> **Records shown**:

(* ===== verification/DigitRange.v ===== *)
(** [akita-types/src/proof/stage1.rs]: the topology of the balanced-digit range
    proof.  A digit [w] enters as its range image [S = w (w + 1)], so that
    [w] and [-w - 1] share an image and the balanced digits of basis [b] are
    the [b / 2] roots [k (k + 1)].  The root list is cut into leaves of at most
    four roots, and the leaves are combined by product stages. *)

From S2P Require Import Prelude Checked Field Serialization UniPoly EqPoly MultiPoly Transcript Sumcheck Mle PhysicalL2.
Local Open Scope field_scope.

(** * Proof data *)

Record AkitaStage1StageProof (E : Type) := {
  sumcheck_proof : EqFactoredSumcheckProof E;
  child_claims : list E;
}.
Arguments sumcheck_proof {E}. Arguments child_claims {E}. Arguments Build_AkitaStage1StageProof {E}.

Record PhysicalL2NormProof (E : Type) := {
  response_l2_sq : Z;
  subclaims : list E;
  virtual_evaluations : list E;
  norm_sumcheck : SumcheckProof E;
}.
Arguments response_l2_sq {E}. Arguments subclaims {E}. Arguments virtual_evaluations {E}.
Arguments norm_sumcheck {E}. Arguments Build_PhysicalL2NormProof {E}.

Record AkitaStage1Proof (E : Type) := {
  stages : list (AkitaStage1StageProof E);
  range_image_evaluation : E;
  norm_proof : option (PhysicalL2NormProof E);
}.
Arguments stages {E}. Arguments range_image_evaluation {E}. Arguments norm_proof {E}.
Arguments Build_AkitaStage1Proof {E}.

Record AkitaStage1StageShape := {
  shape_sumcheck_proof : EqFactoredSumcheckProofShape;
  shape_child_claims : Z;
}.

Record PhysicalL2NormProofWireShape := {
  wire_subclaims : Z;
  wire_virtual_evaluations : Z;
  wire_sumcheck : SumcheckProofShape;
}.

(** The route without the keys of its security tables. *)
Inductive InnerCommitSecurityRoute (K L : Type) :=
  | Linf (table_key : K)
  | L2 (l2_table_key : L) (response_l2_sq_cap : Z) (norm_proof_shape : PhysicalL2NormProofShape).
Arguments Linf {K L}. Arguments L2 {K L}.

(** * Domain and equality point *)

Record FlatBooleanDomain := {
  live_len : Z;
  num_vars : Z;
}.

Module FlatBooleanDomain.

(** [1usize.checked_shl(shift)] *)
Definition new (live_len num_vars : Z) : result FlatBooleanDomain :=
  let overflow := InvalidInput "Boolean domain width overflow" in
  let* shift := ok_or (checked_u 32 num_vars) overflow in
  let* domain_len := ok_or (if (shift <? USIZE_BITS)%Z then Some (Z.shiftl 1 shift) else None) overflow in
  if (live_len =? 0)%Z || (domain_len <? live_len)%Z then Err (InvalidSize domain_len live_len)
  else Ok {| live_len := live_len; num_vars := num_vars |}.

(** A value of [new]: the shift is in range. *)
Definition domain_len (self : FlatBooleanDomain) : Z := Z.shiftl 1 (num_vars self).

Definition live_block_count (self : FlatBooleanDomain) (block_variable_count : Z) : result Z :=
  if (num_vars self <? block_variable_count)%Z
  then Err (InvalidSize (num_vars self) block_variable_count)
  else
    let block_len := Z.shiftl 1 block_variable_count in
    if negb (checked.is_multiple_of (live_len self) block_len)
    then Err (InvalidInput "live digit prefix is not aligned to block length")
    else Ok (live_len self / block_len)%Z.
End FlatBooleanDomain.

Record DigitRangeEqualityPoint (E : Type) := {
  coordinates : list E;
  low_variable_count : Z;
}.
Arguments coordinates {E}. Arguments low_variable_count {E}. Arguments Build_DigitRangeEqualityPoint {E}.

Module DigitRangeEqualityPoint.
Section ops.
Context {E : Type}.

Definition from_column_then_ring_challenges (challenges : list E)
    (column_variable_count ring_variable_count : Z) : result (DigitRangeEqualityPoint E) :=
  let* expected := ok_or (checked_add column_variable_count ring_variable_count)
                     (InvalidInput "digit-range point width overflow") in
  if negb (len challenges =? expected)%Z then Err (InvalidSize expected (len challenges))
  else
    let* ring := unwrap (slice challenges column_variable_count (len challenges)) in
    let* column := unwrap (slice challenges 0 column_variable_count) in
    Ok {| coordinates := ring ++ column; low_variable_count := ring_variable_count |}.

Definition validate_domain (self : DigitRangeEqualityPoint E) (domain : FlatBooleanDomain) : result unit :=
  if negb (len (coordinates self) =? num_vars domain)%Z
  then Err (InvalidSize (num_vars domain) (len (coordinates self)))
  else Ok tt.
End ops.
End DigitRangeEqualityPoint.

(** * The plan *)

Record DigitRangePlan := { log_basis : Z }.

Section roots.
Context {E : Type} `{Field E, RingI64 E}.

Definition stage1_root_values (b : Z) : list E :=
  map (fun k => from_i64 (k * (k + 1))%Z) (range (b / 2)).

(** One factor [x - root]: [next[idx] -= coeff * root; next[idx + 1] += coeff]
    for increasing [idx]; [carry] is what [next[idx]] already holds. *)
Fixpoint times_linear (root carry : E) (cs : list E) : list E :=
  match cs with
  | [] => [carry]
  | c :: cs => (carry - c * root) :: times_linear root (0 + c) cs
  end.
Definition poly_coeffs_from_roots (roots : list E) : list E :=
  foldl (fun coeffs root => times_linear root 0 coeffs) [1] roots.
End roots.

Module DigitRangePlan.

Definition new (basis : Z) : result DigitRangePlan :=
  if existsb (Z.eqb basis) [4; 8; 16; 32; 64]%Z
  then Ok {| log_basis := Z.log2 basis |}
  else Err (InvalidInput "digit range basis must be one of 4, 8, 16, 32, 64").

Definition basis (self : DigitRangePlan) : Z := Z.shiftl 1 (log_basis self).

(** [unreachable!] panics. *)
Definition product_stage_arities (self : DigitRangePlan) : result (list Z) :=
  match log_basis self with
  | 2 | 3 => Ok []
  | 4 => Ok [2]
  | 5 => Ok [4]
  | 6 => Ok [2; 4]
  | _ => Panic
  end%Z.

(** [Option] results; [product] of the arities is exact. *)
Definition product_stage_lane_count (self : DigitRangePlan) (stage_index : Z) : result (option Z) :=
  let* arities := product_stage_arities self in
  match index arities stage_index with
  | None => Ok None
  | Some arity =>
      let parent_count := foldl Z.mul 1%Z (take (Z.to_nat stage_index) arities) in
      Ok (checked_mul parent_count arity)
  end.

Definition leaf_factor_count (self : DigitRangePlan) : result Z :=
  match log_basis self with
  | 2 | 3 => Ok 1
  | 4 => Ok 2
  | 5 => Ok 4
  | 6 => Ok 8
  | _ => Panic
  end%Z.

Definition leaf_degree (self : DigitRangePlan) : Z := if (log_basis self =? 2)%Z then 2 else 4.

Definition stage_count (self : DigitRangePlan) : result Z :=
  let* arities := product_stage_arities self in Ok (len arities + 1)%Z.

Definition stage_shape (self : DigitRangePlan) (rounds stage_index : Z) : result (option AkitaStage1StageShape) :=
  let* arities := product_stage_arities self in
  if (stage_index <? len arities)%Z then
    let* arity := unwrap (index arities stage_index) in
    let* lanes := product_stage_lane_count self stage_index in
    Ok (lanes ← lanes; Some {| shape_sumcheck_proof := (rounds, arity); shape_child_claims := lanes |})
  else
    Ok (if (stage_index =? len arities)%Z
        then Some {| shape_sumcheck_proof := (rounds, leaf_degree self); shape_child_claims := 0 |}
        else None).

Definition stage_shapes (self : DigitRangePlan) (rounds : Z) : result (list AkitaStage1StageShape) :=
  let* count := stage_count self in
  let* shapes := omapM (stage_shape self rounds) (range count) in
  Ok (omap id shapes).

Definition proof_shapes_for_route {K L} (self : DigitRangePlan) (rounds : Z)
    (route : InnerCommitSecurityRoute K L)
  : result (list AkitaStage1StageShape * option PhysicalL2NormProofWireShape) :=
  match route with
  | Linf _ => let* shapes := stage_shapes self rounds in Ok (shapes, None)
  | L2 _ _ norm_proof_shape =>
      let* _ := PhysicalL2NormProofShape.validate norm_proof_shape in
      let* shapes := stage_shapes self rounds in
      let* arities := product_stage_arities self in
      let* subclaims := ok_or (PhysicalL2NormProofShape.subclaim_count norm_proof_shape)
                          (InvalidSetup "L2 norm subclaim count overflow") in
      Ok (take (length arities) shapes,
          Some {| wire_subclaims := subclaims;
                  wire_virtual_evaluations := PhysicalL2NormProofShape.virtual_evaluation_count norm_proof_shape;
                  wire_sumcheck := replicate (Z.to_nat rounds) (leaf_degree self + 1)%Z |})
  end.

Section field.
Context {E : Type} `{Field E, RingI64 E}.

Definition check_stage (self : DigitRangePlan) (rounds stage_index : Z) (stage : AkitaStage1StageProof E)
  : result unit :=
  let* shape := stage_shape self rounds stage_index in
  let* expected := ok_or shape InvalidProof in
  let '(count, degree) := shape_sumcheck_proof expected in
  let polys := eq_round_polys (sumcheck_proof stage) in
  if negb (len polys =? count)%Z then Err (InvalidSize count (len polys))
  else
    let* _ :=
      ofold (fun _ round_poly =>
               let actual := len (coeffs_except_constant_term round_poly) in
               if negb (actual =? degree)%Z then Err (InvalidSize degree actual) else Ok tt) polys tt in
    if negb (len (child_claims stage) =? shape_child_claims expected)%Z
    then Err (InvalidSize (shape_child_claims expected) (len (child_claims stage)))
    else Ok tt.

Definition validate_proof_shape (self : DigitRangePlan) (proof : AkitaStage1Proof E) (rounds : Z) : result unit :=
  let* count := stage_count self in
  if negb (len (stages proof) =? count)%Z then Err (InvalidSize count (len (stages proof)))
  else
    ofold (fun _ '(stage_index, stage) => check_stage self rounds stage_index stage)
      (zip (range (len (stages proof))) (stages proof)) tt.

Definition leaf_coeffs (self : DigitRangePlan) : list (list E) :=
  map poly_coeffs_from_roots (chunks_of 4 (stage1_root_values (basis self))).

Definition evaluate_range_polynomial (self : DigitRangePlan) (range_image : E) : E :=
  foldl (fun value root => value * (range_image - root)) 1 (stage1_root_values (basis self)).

--

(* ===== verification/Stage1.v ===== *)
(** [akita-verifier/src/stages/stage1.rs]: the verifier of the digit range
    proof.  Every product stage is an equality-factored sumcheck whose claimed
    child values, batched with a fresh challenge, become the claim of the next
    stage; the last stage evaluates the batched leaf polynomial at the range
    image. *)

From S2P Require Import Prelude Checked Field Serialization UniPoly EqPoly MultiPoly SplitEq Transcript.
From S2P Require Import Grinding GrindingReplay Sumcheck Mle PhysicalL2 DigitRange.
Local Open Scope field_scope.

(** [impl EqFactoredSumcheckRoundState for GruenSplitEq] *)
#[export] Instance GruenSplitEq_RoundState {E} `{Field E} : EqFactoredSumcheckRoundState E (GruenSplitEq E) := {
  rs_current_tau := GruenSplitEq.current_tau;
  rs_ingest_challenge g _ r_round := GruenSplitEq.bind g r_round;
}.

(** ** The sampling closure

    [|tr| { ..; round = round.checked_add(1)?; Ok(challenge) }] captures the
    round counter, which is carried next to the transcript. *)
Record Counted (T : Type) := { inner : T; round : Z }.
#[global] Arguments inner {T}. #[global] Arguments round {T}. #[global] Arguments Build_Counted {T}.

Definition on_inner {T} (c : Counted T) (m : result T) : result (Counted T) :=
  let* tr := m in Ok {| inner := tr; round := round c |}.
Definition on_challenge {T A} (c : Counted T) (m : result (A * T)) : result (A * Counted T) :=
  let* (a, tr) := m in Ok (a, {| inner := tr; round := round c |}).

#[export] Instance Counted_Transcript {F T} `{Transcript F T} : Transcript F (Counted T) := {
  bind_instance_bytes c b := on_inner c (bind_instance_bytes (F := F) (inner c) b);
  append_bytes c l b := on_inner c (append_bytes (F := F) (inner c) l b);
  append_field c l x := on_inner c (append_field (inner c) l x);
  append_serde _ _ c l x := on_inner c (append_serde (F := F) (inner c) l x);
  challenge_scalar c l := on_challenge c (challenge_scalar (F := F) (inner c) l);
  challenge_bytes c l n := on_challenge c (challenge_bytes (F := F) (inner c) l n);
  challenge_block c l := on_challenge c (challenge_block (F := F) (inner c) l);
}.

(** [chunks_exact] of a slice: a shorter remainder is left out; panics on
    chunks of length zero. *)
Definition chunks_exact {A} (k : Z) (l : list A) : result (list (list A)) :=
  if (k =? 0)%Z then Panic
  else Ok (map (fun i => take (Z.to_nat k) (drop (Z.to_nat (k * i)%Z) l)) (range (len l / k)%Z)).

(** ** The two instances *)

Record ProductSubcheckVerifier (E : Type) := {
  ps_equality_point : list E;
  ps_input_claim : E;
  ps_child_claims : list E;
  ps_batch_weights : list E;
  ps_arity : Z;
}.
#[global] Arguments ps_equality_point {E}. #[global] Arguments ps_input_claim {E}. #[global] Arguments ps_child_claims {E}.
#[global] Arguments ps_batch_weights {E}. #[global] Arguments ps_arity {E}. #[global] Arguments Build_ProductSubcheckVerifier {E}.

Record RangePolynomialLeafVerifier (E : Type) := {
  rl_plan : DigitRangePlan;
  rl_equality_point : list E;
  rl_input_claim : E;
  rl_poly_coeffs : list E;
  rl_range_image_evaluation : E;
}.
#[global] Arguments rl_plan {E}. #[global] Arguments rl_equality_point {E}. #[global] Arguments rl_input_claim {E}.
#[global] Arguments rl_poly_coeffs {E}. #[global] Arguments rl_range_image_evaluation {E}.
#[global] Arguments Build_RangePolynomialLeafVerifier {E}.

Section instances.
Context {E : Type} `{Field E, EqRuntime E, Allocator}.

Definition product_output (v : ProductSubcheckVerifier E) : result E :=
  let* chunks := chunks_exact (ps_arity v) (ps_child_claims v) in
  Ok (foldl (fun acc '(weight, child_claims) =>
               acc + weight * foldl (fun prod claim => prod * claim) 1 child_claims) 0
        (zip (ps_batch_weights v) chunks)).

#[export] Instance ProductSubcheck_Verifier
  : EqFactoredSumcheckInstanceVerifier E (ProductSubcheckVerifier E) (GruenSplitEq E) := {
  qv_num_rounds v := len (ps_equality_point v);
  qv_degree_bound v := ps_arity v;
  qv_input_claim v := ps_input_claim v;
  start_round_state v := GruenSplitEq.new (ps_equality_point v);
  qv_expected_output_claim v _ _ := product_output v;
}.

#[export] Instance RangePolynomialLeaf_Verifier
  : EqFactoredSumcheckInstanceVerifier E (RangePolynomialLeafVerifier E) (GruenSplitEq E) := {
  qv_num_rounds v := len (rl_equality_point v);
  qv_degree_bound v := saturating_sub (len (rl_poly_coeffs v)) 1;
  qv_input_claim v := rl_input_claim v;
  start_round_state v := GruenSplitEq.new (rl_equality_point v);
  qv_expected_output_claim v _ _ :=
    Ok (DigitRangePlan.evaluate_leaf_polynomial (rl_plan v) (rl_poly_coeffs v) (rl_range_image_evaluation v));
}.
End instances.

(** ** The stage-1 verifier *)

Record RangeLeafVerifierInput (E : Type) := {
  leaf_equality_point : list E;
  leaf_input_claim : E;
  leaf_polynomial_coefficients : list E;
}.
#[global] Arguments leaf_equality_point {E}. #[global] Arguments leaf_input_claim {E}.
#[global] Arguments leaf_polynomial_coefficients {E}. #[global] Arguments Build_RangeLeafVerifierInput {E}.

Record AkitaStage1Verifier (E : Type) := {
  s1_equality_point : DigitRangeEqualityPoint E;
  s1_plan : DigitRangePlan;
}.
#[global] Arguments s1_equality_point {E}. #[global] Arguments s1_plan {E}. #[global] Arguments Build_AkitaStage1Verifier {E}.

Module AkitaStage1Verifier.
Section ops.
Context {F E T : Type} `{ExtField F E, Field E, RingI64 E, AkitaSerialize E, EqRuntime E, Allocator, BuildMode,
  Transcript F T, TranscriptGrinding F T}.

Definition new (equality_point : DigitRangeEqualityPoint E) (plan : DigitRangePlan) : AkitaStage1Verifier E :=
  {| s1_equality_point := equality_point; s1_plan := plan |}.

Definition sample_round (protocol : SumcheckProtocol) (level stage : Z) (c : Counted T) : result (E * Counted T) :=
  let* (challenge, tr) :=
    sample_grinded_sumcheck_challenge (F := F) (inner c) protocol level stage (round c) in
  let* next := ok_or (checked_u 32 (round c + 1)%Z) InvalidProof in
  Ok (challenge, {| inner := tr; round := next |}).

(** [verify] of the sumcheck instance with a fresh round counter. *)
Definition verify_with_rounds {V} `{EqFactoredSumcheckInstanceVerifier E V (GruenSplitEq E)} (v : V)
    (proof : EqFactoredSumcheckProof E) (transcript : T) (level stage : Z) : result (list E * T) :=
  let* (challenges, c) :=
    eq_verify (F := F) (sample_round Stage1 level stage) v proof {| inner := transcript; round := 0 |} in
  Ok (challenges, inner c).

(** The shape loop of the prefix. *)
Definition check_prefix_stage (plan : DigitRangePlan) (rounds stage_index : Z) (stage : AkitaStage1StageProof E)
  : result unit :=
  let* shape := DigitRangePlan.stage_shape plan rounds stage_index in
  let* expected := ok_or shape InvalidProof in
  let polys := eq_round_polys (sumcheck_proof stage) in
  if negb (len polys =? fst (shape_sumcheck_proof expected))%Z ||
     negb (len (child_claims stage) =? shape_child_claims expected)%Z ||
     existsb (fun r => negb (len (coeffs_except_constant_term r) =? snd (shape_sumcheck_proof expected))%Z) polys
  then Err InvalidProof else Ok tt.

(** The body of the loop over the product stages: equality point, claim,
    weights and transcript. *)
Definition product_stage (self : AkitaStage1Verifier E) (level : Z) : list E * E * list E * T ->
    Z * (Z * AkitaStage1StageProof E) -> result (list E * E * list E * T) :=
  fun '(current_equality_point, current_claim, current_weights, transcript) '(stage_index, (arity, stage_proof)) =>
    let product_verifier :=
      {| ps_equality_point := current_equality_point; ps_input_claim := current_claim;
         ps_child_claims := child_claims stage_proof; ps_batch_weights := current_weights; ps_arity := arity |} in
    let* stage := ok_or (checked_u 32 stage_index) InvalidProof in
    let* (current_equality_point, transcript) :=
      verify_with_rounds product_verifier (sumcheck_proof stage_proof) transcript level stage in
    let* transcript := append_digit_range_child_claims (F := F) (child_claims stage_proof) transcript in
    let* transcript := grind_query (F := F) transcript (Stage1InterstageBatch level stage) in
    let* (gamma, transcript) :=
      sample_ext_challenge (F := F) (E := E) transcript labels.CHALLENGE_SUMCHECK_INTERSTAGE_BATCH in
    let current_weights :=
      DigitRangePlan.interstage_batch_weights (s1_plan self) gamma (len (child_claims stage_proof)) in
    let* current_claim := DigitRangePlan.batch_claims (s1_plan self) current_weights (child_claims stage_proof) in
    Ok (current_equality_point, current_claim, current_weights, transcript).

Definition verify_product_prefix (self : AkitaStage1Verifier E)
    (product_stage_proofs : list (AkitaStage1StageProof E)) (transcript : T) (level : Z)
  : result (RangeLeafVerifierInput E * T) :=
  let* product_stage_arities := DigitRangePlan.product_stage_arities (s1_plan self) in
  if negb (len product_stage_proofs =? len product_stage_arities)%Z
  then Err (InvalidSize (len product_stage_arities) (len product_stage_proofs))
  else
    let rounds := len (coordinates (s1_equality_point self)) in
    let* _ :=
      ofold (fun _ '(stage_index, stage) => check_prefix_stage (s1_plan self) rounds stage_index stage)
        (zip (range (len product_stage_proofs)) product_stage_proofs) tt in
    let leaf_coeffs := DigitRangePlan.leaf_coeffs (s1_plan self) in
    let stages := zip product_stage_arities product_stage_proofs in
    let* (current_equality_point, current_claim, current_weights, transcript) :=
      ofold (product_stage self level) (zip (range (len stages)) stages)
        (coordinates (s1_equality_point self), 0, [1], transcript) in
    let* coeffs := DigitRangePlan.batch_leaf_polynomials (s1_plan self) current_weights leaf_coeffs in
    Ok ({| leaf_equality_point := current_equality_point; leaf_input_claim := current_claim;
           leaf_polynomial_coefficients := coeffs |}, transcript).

> **What the task requires**: The listing above holds a line with "rl_plan : DigitRangePlan;" and a line with "Definition product_output (v". Print the stretch from the first through the second, exactly and alone.

> **Response to this exercise**:
  rl_plan : DigitRangePlan;
  rl_equality_point : list E;
  rl_input_claim : E;
  rl_poly_coeffs : list E;
  rl_range_image_evaluation : E;
}.
#[global] Arguments rl_plan {E}. #[global] Arguments rl_equality_point {E}. #[global] Arguments rl_input_claim {E}.
#[global] Arguments rl_poly_coeffs {E}. #[global] Arguments rl_range_image_evaluation {E}.
#[global] Arguments Build_RangePolynomialLeafVerifier {E}.

Section instances.
Context {E : Type} `{Field E, EqRuntime E, Allocator}.

Definition product_output (v : ProductSubcheckVerifier E) : result E :=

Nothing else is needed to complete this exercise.